Nutcracker at 65
"George Balanchine's The Nutcracker"
New York City Ballet
David H. Koch Theater
New York, New York
December 17, 2019
"George Balanchine's The Nutcracker", as it's now called, turned sixty-five this year, old enough to be eligible for Medicare and half-price rides on the New York City subway. Whatever else might have changed over the decades, the ballet has always been anchored by Tchaikovsky's score, from its first delicate notes, glittering like ice on snow and transporting us to a cozy vision of Biedermeier Nuremburg, to its final fanfare as the hero and heroine are born aloft in a sleigh drawn by reindeer to an unknown destination, and Balanchine's response to that score, not just the steps, but the theme and tone as well.
Beyond its plot, the ballet also shows how one little girl learns the skills she'll need as she grows up, nurturing her newly acquired nutcracker like a doll, learning how to behave in society during the dances of act one, and how she earns her promotion when she distracts the Mouse King (by throwing her slipper) just long enough for the Nutcracker to run him through. Faced with an onslaught of marauding mice, both Marie and the Nutcracker Prince spring into action. Add empathy (hers)and chivalry (his, dropping to one knee and bowing before her with a panache that would put a medieval knight to shame) and good manners (both) and there is no question that the two deserve each other.

Certainly that's the way it felt watch- ing Charlotte Nebres as Marie and Tyler Quirk as Drossel- meyer's Nephew and later the Nutcracker. Nebres made a point of Marie's impetuosity early on. Having put her eye to the keyhole, she ran forward to share what she had seen, but, in her excitement, paused rather than stopping dead to recount it. Her momentum was all focused on returning to that keyhole and not missing a thing. Tyler Quirk looked like a classicist in the making. Revealed as a prince: his arm, holding a crown, commanded space, his foot beautifully pointed.
Their opposite, intentionally, is Marie's younger brother Fritz, here played by Reed Ouimet, always seeking attention, quick to anger, a little hellion. But dancing calmed him down and showed him at his most contented. At his least calm and contented, Fritz had a temper tantrum at the side of the stage, a cross between Popeye and the Energizer Bunny and, in its unchanging speed and intensity, a bit much. Another modern intrusion are the boys' helmets, bright red shiny plastic, like the water cups at my local pizzeria, and throwing off an alien 21th century glare under the stage lights, bringing us too close to home when we'd rather be in an imaginary Nuremberg.

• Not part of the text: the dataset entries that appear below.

(* ===== verification/Device.v ===== *)
(** * The GPU device: ioctl handlers

    [plugins/gpu_driver/drv/gpgpu_device.{h,cpp}] over any implementation of
    the HAL table ([GpuHal]).  A handler is a [handler] over the device and the
    caller's argument structure; [on_buffer] supplies the check of [argp].  The
    file-level state of kfd_sim_bridge.cpp is a field of the device.  The
    constructor's [hal_] is not null, as the plugin passes it. *)
From S2P Require Import Prelude Bytes GpuTypes SimHw Ring HalUser SimMem MemPool KfdBridge HalCalls Ioctl FenceId.

(** ** State *)
Record BoInfo := mk_bo {
  bo_gpu_va : Z; bo_size : Z; bo_domain : Z; bo_flags : Z;
  host_ptr : Z                          (* 0: null *)
}.
Record QueueInfo := mk_queue_info {
  qi_queue_type : Z; qi_ring_size : Z;
  shared_mem : Z;                       (* 0: null *)
  qi_ring_addr : Z
}.
#[export] Instance eta_queue_info : Eta QueueInfo := fun q =>
  mk_queue_info (qi_queue_type q) (qi_ring_size q) (shared_mem q) (qi_ring_addr q).
(** The map key is the [handle] member. *)
Record VASpace := mk_va_space {
  vs_page_size : Z; vs_flags : Z; created_at : Z;
  attached_queues : list Z
}.
#[export] Instance eta_va_space : Eta VASpace := fun v =>
  mk_va_space (vs_page_size v) (vs_flags v) (created_at v) (attached_queues v).

Record GpgpuDevice (H : Type) := mk_device {
  hal_ : H;
  allocated_bits_ : gset Z;
  bo_map_ : gmap Z BoInfo;
  registered_kernels_ : gmap string Z;
  puller_ : Z;
  queues_ : gmap Z Z;
  queue_infos_ : gmap Z QueueInfo;
  next_queue_handle_ : Z;
  va_spaces_ : gmap Z VASpace;
  next_va_space_handle_ : Z;
  g_state : KfdSimState;
  copied_out : list (Z * list gpu_aperture_info)   (* stored through user pointers *)
}.
Arguments mk_device {H}.
Arguments hal_ {H} g. Arguments allocated_bits_ {H} g. Arguments bo_map_ {H} g.
Arguments registered_kernels_ {H} g. Arguments puller_ {H} g. Arguments queues_ {H} g.
Arguments queue_infos_ {H} g. Arguments next_queue_handle_ {H} g. Arguments va_spaces_ {H} g.
Arguments next_va_space_handle_ {H} g. Arguments g_state {H} g. Arguments copied_out {H} g.
#[export] Instance eta_device H : Eta (GpgpuDevice H) := fun d =>
  mk_device (hal_ d) (allocated_bits_ d) (bo_map_ d) (registered_kernels_ d) (puller_ d)
    (queues_ d) (queue_infos_ d) (next_queue_handle_ d) (va_spaces_ d) (next_va_space_handle_ d)
    (g_state d) (copied_out d).

(** What the operating system and the other threads contribute to one call. *)
Record os_answers (H : Type) := mk_os {
  os_time : Z;                          (* time(nullptr) *)
  os_memalign : option Z;               (* the block posix_memalign gives *)
  os_ring : list gpu_gpfifo_entry;      (* the entries in the ring's memory *)
  os_header : Z * Z;                    (* write_idx and read_idx in the ring's memory *)
  os_entries : list gpu_gpfifo_entry;   (* the entries at entries_addr *)
  os_mmap_ok : bool;
  os_pipe : Z;
  os_tick : Z -> H -> H;                (* what happens to the HAL in the i-th millisecond *)
  os_patience : nat                     (* milliseconds an unbounded wait is observed *)
}.
Arguments os_time {H} o. Arguments os_memalign {H} o. Arguments os_ring {H} o.
Arguments os_header {H} o. Arguments os_entries {H} o. Arguments os_mmap_ok {H} o.
Arguments os_pipe {H} o. Arguments os_tick {H} o. Arguments os_patience {H} o.

Definition GPFIFO_BASE : Z := 268435456.
Definition max_handles_ : Z := 65535.
Definition QUEUE_RING_MMAP_BASE : Z := 65536.
Definition DOORBELL_MMAP_OFFSET : Z := 131072.
Definition DOORBELL_ALLOC_BASE : Z := 65536.
Definition DOORBELL_ALLOC_STRIDE : Z := 4096.

Definition new_device {H} (hal : H) (kfd : KfdSimState) : GpgpuDevice H :=
  mk_device hal ∅ ∅ {["simple_kernel" := 0; "matmul_kernel" := 1]} 0 ∅ ∅ 1 ∅ 1 kfd [].
Definition setPuller {H} (p : Z) (d : GpgpuDevice H) : GpgpuDevice H := d <| puller_ := p |>.

(** ** [HandleManager] *)
(** The first free handle from [i] on, [fuel] of them. *)
Fixpoint first_free (bits : gset Z) (fuel : nat) (i : Z) : option Z :=
  match fuel with
  | O => None
  | S fuel' => if bool_decide (i ∈ bits) then first_free bits fuel' (i + 1) else Some i
  end.
Definition handle_allocate (bits : gset Z) : Z * gset Z :=
  match first_free bits (Z.to_nat max_handles_) 1 with
  | Some i => (i, {[i]} ∪ bits)
  | None => (0, bits)
  end.
Definition handle_valid (bits : gset Z) (handle : Z) : bool :=
  negb (handle =? 0) && (handle <=? max_handles_) && bool_decide (handle ∈ bits).
Definition handle_release (handle : Z) (bits : gset Z) : bool * gset Z :=
  if handle_valid bits handle then (true, bits ∖ {[handle]}) else (false, bits).

(** [vector::erase] of the first element equal to [x]. *)
Fixpoint erase_first (x : Z) (l : list Z) : list Z :=
  match l with
  | [] => []
  | y :: l' => if y =? x then l' else y :: erase_first x l'
  end.

(** ** Helpers of the class *)
Section Helpers.
  Context {H : Type}.
  Implicit Types d : GpgpuDevice H.
Definition getQueue (queue_handle : Z) d : Z := default 0 (queues_ d !! queue_handle).
Definition removeQueue (queue_handle : Z) d : bool * GpgpuDevice H :=
  (bool_decide (is_Some (queues_ d !! queue_handle)), d <| queues_ ::= delete queue_handle |>).
Definition vaSpaceExists (handle : Z) d : bool := bool_decide (is_Some (va_spaces_ d !! handle)).

Definition createVASpace (now page_size flags : Z) d : Z * option Z * GpgpuDevice H :=
  let handle := next_va_space_handle_ d in
  let d := d <| next_va_space_handle_ := u64 (handle + 1) |> in
  if handle =? 0 then (- ENOMEM, None, d)
  else
    let va_space := mk_va_space (if page_size =? 1 then 65536 else 4096) flags now [] in
    (0, Some handle, d <| va_spaces_ ::= <[handle := va_space]> |>).

Definition destroyVASpace (handle : Z) d : Z * GpgpuDevice H :=
  match va_spaces_ d !! handle with
  | None => (- ENOENT, d)
  | Some v =>
      match attached_queues v with
      | _ :: _ => (- EBUSY, d)
      | [] => (0, d <| va_spaces_ ::= delete handle |>)
      end
  end.

Definition attachQueueToVASpace (va_space_handle queue_handle : Z) d : Z * GpgpuDevice H :=
  match va_spaces_ d !! va_space_handle with
  | None => (- ENOENT, d)
  | Some v =>
      (0, d <| va_spaces_ ::=
            <[va_space_handle := v <| attached_queues ::= fun l => l ++ [queue_handle] |>]> |>)
  end.

Definition detachQueueFromVASpace (va_space_handle queue_handle : Z) d : Z * GpgpuDevice H :=
  match va_spaces_ d !! va_space_handle with
  | None => (- ENOENT, d)
  | Some v =>
      if bool_decide (queue_handle ∈ attached_queues v) then
        (0, d <| va_spaces_ ::=
              <[va_space_handle := v <| attached_queues ::= erase_first queue_handle |>]> |>)
      else (- ENOENT, d)
  end.
End Helpers.

(** ** The handlers *)
Section Handlers.
  Context {H : Type} `{HAL : GpuHal H}.
  Implicit Types env : os_answers H.

(** A handler of the device with argument structure [A]. *)
Definition dev_handler (A X : Type) : Type := handler (GpgpuDevice H * A) Z X.
Definition dev {A} : dev_handler A (GpgpuDevice H) := fun s => (Go s.1, s).
Definition args {A} : dev_handler A A := fun s => (Go s.2, s).
Definition upd_dev {A} (f : GpgpuDevice H -> GpgpuDevice H) : dev_handler A unit :=
  fun s => (Go tt, (f s.1, s.2)).
Definition upd_args {A} (f : A -> A) : dev_handler A unit := fun s => (Go tt, (s.1, f s.2)).
(** Run a helper of the class. *)
Definition on_dev {A X} (f : GpgpuDevice H -> X * GpgpuDevice H) : dev_handler A X :=
  fun s => let '(x, d) := f s.1 in (Go x, (d, s.2)).
(** Call the HAL. *)
Definition hal {A X} (op : hal_op X) : dev_handler A X :=
  fun s => let '(x, h) := hal_call op (hal_ s.1) in (Go x, (s.1 <| hal_ := h |>, s.2)).
(** Store what a call wrote through an out pointer. *)
Definition store {A X} (o : option X) (f : X -> A -> A) : dev_handler A unit :=
  match o with Some x => upd_args (f x) | None => mret tt end.

(** GET_DEVICE_INFO *)
Definition device_info : gpu_device_info :=
  mk_di 4096 4097 SIMULATED_VRAM_SIZE (16 * 1024 * 1024) 32 64 1024 64
    32 1500 1280 256 64 2000 256 17000 16000 4097
    (String.substring 0 63 "UsrLinuxEmu Simulator v1").
Definition handleGetDeviceInfo (env : os_answers H) : dev_handler gpu_device_info Z :=
  upd_args (fun _ => device_info);; mret 0.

Konfiturerenburg (The Land of Sweets) is a place beyond time, where order is a given, hierarchy, with the Sugar Plum Fairy at its apex, is respected, and, if the angels seamlessly gliding by as the curtain goes upon act two are to be believed, a land where the rules of gravity are periodically suspended. As the Sugar Plum Fairy and her cavalier, Indiana Woodward and Anthony Huxley, made the pure classicism of their adagio glow like a string of pearls, not showy, but even-tempered, gracious and beautiful. Teresa Reichlin's Dewdrop was efficient and technically undaunted but did not leave much perfume behind. This may have been the first time that the lead Candy Cane in act two, who literally jumps through hoops, also played the grandfather in the opening party scene. Roman Mejia, making his mark as an up and coming virtuoso, acquitted himself honorably in both roles. Two of the most resonant moments of the evening belonged to the corps: the cumulative force of both the snow scene which whirled with the force of the snow squall that had passed through town that day and of the Waltz of the Flowers led by Unity Phelan, who on other nights dances the Sugar Plum Fairy and by Mira Nadon, an up and comer who will soon. At those moments, "The Nutcracker's" magic shown in all its glory.